▸ **Exercise directions**
Reproduce exactly, and nothing but, the lines between the one with "Lemma check_heartbeat_ok s" and the end of the entries, both ends included.
BEGIN Record extracts
(* ===== verification/ReassemblySafe.v ===== *)
(** The receiver never panics and delivers only what it received.

    [runner_inv] is the invariant of the whole worker.  Every operation of
    [Reassembly] is shown to succeed from a state that satisfies it and to
    reestablish it, for any datagram, any clock and any loss or reordering;
    the theorems are the consequences for a run from the initial state. *)

From S2P Require Import Prelude Gvcp Gvsp Channel Float64 Frame Reassembly ReassemblyInv.

Section safety.
Context {FC : Chan Frame} {PC : Chan BufSlot} {CC : Chan ToStreamWorker} {HS : PacketHasher}.
Variable src : Z -> Z -> bytes -> Prop.
Variable P : Z.
Variable ip : Z.
Hypothesis HP : 0 <= P <= I64_MAX.

(** * The invariant of the worker *)

(** A frame records no other error than a wrong packet id. *)
Definition error_ok (f : FrameInFlight) : Prop :=
  f_error f = None \/ f_error f = Some WrongPacketId.

Definition frame_good (f : FrameInFlight) : Prop := frame_inv src P f /\ error_ok f.

(** What a subscriber may rely on: the data is inside the buffer, and a
    complete frame is the concatenation of received payload packets, in packet
    order; a packet is cut short only when the buffer is full. *)
Definition delivered_ok (fr : Frame) : Prop :=
  zlen (slot_data (fr_slot fr)) = P /\
  0 <= fr_received_size fr <= fr_data_end fr /\ fr_data_end fr <= P /\
  (fr_status fr = Complete -> exists ds, Frame_data fr = concat ds /\
     forall k d, ds !! k = Some d -> exists d', src (fr_frame_id fr) (Z.of_nat k + 1) d' /\
       d `prefix_of` d' /\ (d = d' \/ fr_data_end fr = P)).
(** It remembers the block last, with its fingerprints. *)
Lemma close_frame_remembers `{FC : Chan Frame, PC : Chan BufSlot, CC : Chan ToStreamWorker} s index status f s' :
  r_frames s !! index = Some f -> close_frame s index status = Some s' ->
  r_last_frame_id s' = r_last_frame_id s /\ r_first_packet s' = r_first_packet s /\
  exists h, r_history s' = h ++ [{| cb_frame_id := f_frame_id f; cb_extended_ids := f_extended_ids f;
                                    cb_fingerprints := Some (f_fingerprints f) |}].
Proof.
  intros Hf. unfold close_frame. destruct (drain_commands_keep s) as [_ Hfr]. rewrite Hfr, Hf.
  pose proof (drain_commands_env s) as [= _ _ E1 E2]. rewrite <- E1, <- E2. cbn [mbind option_bind].
  destruct (fan_out _ _) as [[subs dropped] taken]. intros [= <-].
  destruct taken, (0 <? dropped); destruct status; unfold remember; simpl; destruct (_ <=? _); simpl; eauto.
Qed.

(** * What the packet handlers leave alone *)

Definition tag (f : FrameInFlight) :=
  (f_frame_id f, f_extended_ids f, f_fingerprints f, f_replay_of f, f_resend_disabled f).
Definition meta (f : FrameInFlight) := (f_leader f, f_last_packet_time f, tag f).

Lemma write_block_meta f off d f' : write_block f off d = Some f' -> meta f' = meta f.
Proof. unfold write_block. destruct (get_range _ _ _); [|discriminate]. by intros [= <-]. Qed.

Lemma place_meta f pid d st f' st' :
  FrameInFlight_place f pid d st = Some (f', st') -> meta f' = meta f.
Proof.
  unfold FrameInFlight_place. intros E. destruct (_ <? zlen d); [by injection E as <- _|].
  destruct (checked_sub pid 1); [|discriminate]. simpl in E.
  destruct (USIZE_MAX <? _); [by injection E as <- _|].
  destruct (_ <? saturating_add _ _).
  - destruct (checked_sub _ 2); [|discriminate]. simpl in E.
    destruct (_ <=? _); [by injection E as <- _|].
    destruct (write_block _ _ _) eqn:Ew; [|discriminate]. injection E as <- _.
    by eapply write_block_meta.
  - destruct (write_block _ _ _) eqn:Ew; [|discriminate]. injection E as <- _.
    by eapply write_block_meta.
Qed.
(* ===== verification/Errors.v ===== *)
(** The transport's error type: the model of [CameraError] of
    [src/src/error.rs].  Error texts are replaced by what they report. *)

From S2P Require Import Prelude Gvcp Text Zip Url.

(** The texts of [CameraError::Protocol] the crate makes. *)
Inductive ProtocolError :=
| ExpectedAck (expected got : Z)
| EmptyReadRegisterAck
| RegisterCount (got expected : Z)
| ShortReadMemoryAck
| EmptyReadMemoryAck
| OpPayloadMismatch
| ReadAddressUnaligned
| WriteUnaligned
| AddressBeyond32Bit (address : Z)
| ShortMemoryRead
| MockReadOutOfRange (address : Z)
| MockWriteOutOfRange (address : Z)
| PayloadSizeUnset
| ShortBootstrapRead
| NoGenicamUrl
| BadXmlUrl (what : UrlError)
| XmlAddressBeyond32Bit
| XmlSizeOutOfRange (size : Z)
| BadXmlArchive (what : ZipError).

Inductive CameraError :=
| Io
| ConnectTimeout
| Disconnected
| Timeout
| ControlDenied
| ControlLost
| Nak (command : Z) (status : GvcpStatus)
| Protocol (what : ProtocolError)
| Unsupported
| Spawn
| InvalidOption.
(** Reading a message off the channel and acting on it. *)
Lemma on_command_ok s msg rx stop t :
  worker_inv s -> contents (w_rx s) = msg :: contents rx ->
  on_command (s <| w_rx := rx |>) msg = (stop, t) ->
  worker_inv t /\ keeps s t /\ w_rx t = rx.
Proof.
  intros Hinv Hrx Hc. set (s1 := s <| w_rx := rx |>) in *.
  assert (worker_inv s1) as Hi1 by (by destruct Hinv; split).
  assert (forall u, w_handles s ⊆ w_handles u ->
            (forall h, covered s1 h \/ msg_handle msg = Some h -> covered u h) -> keeps s u) as Hup.
  { intros u Hm Hk. split; [done|]. intros h [Hh|[Ho|(m & Hm' & Hmh)]]; apply Hk.
    - by left; left.
    - left. right. by left.
    - rewrite Hrx in Hm'. apply elem_of_cons in Hm' as [-> |Hm']; [by right|]. left. right. right. by exists m. }
  assert (forall op send h, fits op send -> is_heartbeat op = false -> op_handle op = Some h -> msg_handle msg = Some h ->
            worker_inv (enqueue s1 op send) /\ keeps s (enqueue s1 op send) /\ w_rx (enqueue s1 op send) = rx) as Hen.
  { intros op send h Hf Hb Hoh Hmh. destruct (enqueue_ok s1 op send Hf Hb Hi1) as [Hi [Hm Hk]].
    split_and!; [done| |done]. apply Hup; [done|]. intros h' [Hh|Hh]; apply Hk; [by left|right; congruence]. }
  destruct msg; cbn [on_command] in Hc; injection Hc as <- <-; try (by eapply Hen).
  - eapply Hen; [|done..]. split; [|done]. cbn. apply zlen_nonneg.
  - eapply Hen; [|done..]. split; [|done]. cbn. pose proof (zlen_nonneg pairs). lia.
  - eapply Hen; [|done..]. split; [|done]. cbn. apply (wrap_range 32 len). lia.
  - eapply Hen; [|done..]. split; [|done]. cbn. pose proof (zlen_nonneg data). lia.
  - split_and!; [by destruct Hi1|apply Hup; [done|by intros h [Hh|[=]]]|done].
  - split_and!; [done|apply Hup; [done|by intros h [Hh|[=]]]|done].
Qed.

Lemma drain_commands_n_ok n s stop t :
  worker_inv s -> ctl_drain_commands_n n s = (stop, t) -> worker_inv t /\ keeps s t.
Proof.
  revert s. induction n as [|n IH]; intros s Hinv; cbn [ctl_drain_commands_n]; [by intros [= _ <-]|].
  pose proof (try_recv_spec (w_rx s)) as Hrx. destruct (try_recv (w_rx s)) as [[msg rx]|]; [|by intros [= _ <-]].
  destruct (on_command (s <| w_rx := rx |>) msg) as [stop' s'] eqn:Hc.
  destruct (on_command_ok s msg rx stop' s' Hinv Hrx Hc) as (Hi & Hk & _).
  destruct stop'; [by intros [= _ <-]|]. intros H. destruct (IH s' Hi H) as [Hi' Hk']. split; [done|by etrans].
Qed.

Lemma submit_ok s msg :
  worker_inv s -> worker_inv (submit s msg) /\ keeps s (submit s msg) /\
  forall h, msg_handle msg = Some h -> covered (submit s msg) h.
Proof.
  intros Hinv. unfold submit. pose proof (try_send_contents (w_rx s) msg) as Hc.
  destruct (try_send (w_rx s) msg) as [outcome rx]. cbn [fst snd] in Hc.
  assert (worker_inv (s <| w_rx := rx |>)) as Hi by (by destruct Hinv; split).
  assert (forall m, m ∈ contents (w_rx s) -> m ∈ contents rx) as Hin by (intros m Hm; rewrite Hc; apply elem_of_app; by left).
  assert (keeps s (s <| w_rx := rx |>)) as Hk.
  { split; [done|]. intros h [Hh|[Ho|(m & Hm & Hmh)]]; [by left|by right; left|]. right. right. exists m. split; [by apply Hin|done]. }
  assert (keeps s (s <| w_rx := rx |> <| w_handles ::= fun hs => fail_message hs msg Disconnected |>) /\
          forall h, msg_handle msg = Some h ->
            covered (s <| w_rx := rx |> <| w_handles ::= fun hs => fail_message hs msg Disconnected |>) h) as [Hk' Hc'].
  { split.
    - split; [apply fail_message_mono|]. intros h Hh. apply Hk in Hh as [Hh|Hh]; [left|by right].
      eapply set_mono; [apply fail_message_mono|done].
    - intros h Hh. left. by apply fail_message_set. }
  destruct outcome; (split; [by destruct Hinv|]); (split; [done|]); [|done|done].
  intros h Hh. right. right. exists msg. split; [|done]. cbn. rewrite Hc. apply elem_of_app. right. by constructor.
Qed.

Lemma submit_all_ok msgs s :
  worker_inv s -> worker_inv (foldl submit s msgs) /\ keeps s (foldl submit s msgs) /\
  forall m h, m ∈ msgs -> msg_handle m = Some h -> covered (foldl submit s msgs) h.
Proof.
  revert s. induction msgs as [|m msgs IH]; intros s Hinv; simpl.
  - split_and!; [done|done|]. by intros m h Hm%elem_of_nil.
  - destruct (submit_ok s m Hinv) as (Hi & Hk & Hc). destruct (IH _ Hi) as (Hi' & Hk' & Hc').
    split_and!; [done|by etrans|]. intros m' h [-> |Hm]%elem_of_cons Hh; [|by eapply Hc']. apply Hk'. by apply Hc.
Qed.

(** * Timers *)

Lemma check_inflight_deadline_ok s now now' :
  worker_inv s -> worker_inv (check_inflight_deadline s now now') /\ keeps s (check_inflight_deadline s now now').
Proof.
  intros Hinv. unfold check_inflight_deadline. destruct (w_inflight s) as [f|] eqn:Hf; [|done].
  destruct (now <? in_deadline f); [done|]. destruct (0 <? in_tries_left f).
  - match goal with |- context [snd (send_to ?u ?d ?a ?r)] =>
      destruct (send_to u d a r) as [ok t] eqn:E; set (u' := u) in *; cbn [snd] end.
    apply send_to_view in E as [E _].
    assert (worker_inv u' /\ keeps s u') as [Hi Hk].
    { destruct Hinv as [H1 H2 H3]. split.
      - split; [done| |].
        + intros f' [= <-]. by apply H2 in Hf.
        + unfold held_ops in *. cbn. by rewrite Hf in H3.
      - split; [done|]. intros h. unfold covered, waiting, held_ops. cbn. by rewrite Hf. }
    destruct (same_view _ _ E Hi) as [Hi' Hk']. split; [done|by etrans].
  - set (s1 := count s (set ls_timeouts bump)). change (w_inflight s) with (w_inflight s1) in Hf.
    assert (worker_inv s1 /\ keeps s s1) as [Hi1 Hk1] by (by apply same_view).
    destruct (take_inflight s1 f Hf Hi1) as (Hi & Hok & Hk).
    destruct (is_heartbeat (in_op f)) eqn:Hb.
    + assert (worker_inv (s1 <| w_inflight := None |> <| w_control_lost := true |>)) as Hi2 by (by destruct Hi).
      split; [done|]. etrans; [exact Hk1|]. apply Hk. split; [done|]. intros h [Hh|Hh]; [done|]. by destruct (in_op f).
    + destruct (fail_op_ok (s1 <| w_inflight := None |>) (in_op f) Timeout) as [Hi2 Hh2]; [done|done|].
      split; [done|]. etrans; [exact Hk1|]. by apply Hk.
Qed.

Lemma check_heartbeat_ok s now now' :
  worker_inv s -> worker_inv (check_heartbeat s now now') /\ keeps s (check_heartbeat s now now').
Proof.
  intros Hinv. unfold check_heartbeat. destruct (now <? w_heartbeat_due s); [done|].
  set (s1 := s <| w_heartbeat_due := _ |>). assert (worker_inv s1 /\ keeps s s1) as [Hi1 Hk1] by (by apply same_view).
  destruct (pending_heartbeat s1) eqn:Hp; [done|]. destruct Hi1 as [H1 H2 H3]. split.
  - split; [by constructor|done|].
    apply orb_false_iff in Hp as [Hpf Hpq].
    assert (beats (held_ops s1) = 0)%nat as H0.
    { unfold held_ops. rewrite beats_app.
      assert (beats (w_queue s1) = 0%nat) as ->.
      { clear -Hpq. induction (w_queue s1) as [|o q IH]; [done|]. cbn in Hpq. apply orb_false_iff in Hpq as [Ho Hq].
        rewrite beats_cons, Ho. by apply IH. }
      destruct (w_inflight s1); [|done]. by rewrite beats_cons, Hpf. }
    unfold held_ops in H0.
    change (beats (match w_inflight s1 with Some f => [in_op f] | None => [] end ++ OpHeartbeat :: w_queue s1) <= 1)%nat.
    rewrite beats_app in *. rewrite beats_cons. cbn [is_heartbeat]. lia.
  - etrans; [exact Hk1|]. split; [done|]. unfold covered, waiting, held_ops. cbn. intros h [Hh|[(o & Ho & Hoh)|Hr]].
    + by left.
    + right. left. exists o. split; [|done]. rewrite elem_of_app, elem_of_cons in *. tauto.
    + right. by right.
Qed.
END Record extracts
▸ **Answer below**
Lemma check_heartbeat_ok s now now' :
  worker_inv s -> worker_inv (check_heartbeat s now now') /\ keeps s (check_heartbeat s now now').
Proof.
  intros Hinv. unfold check_heartbeat. destruct (now <? w_heartbeat_due s); [done|].
  set (s1 := s <| w_heartbeat_due := _ |>). assert (worker_inv s1 /\ keeps s s1) as [Hi1 Hk1] by (by apply same_view).
  destruct (pending_heartbeat s1) eqn:Hp; [done|]. destruct Hi1 as [H1 H2 H3]. split.
  - split; [by constructor|done|].
    apply orb_false_iff in Hp as [Hpf Hpq].
    assert (beats (held_ops s1) = 0)%nat as H0.
    { unfold held_ops. rewrite beats_app.
      assert (beats (w_queue s1) = 0%nat) as ->.
      { clear -Hpq. induction (w_queue s1) as [|o q IH]; [done|]. cbn in Hpq. apply orb_false_iff in Hpq as [Ho Hq].
        rewrite beats_cons, Ho. by apply IH. }
      destruct (w_inflight s1); [|done]. by rewrite beats_cons, Hpf. }
    unfold held_ops in H0.
    change (beats (match w_inflight s1 with Some f => [in_op f] | None => [] end ++ OpHeartbeat :: w_queue s1) <= 1)%nat.
    rewrite beats_app in *. rewrite beats_cons. cbn [is_heartbeat]. lia.
  - etrans; [exact Hk1|]. split; [done|]. unfold covered, waiting, held_ops. cbn. intros h [Hh|[(o & Ho & Hoh)|Hr]].
    + by left.
    + right. left. exists o. split; [|done]. rewrite elem_of_app, elem_of_cons in *. tauto.
    + right. by right.
Qed.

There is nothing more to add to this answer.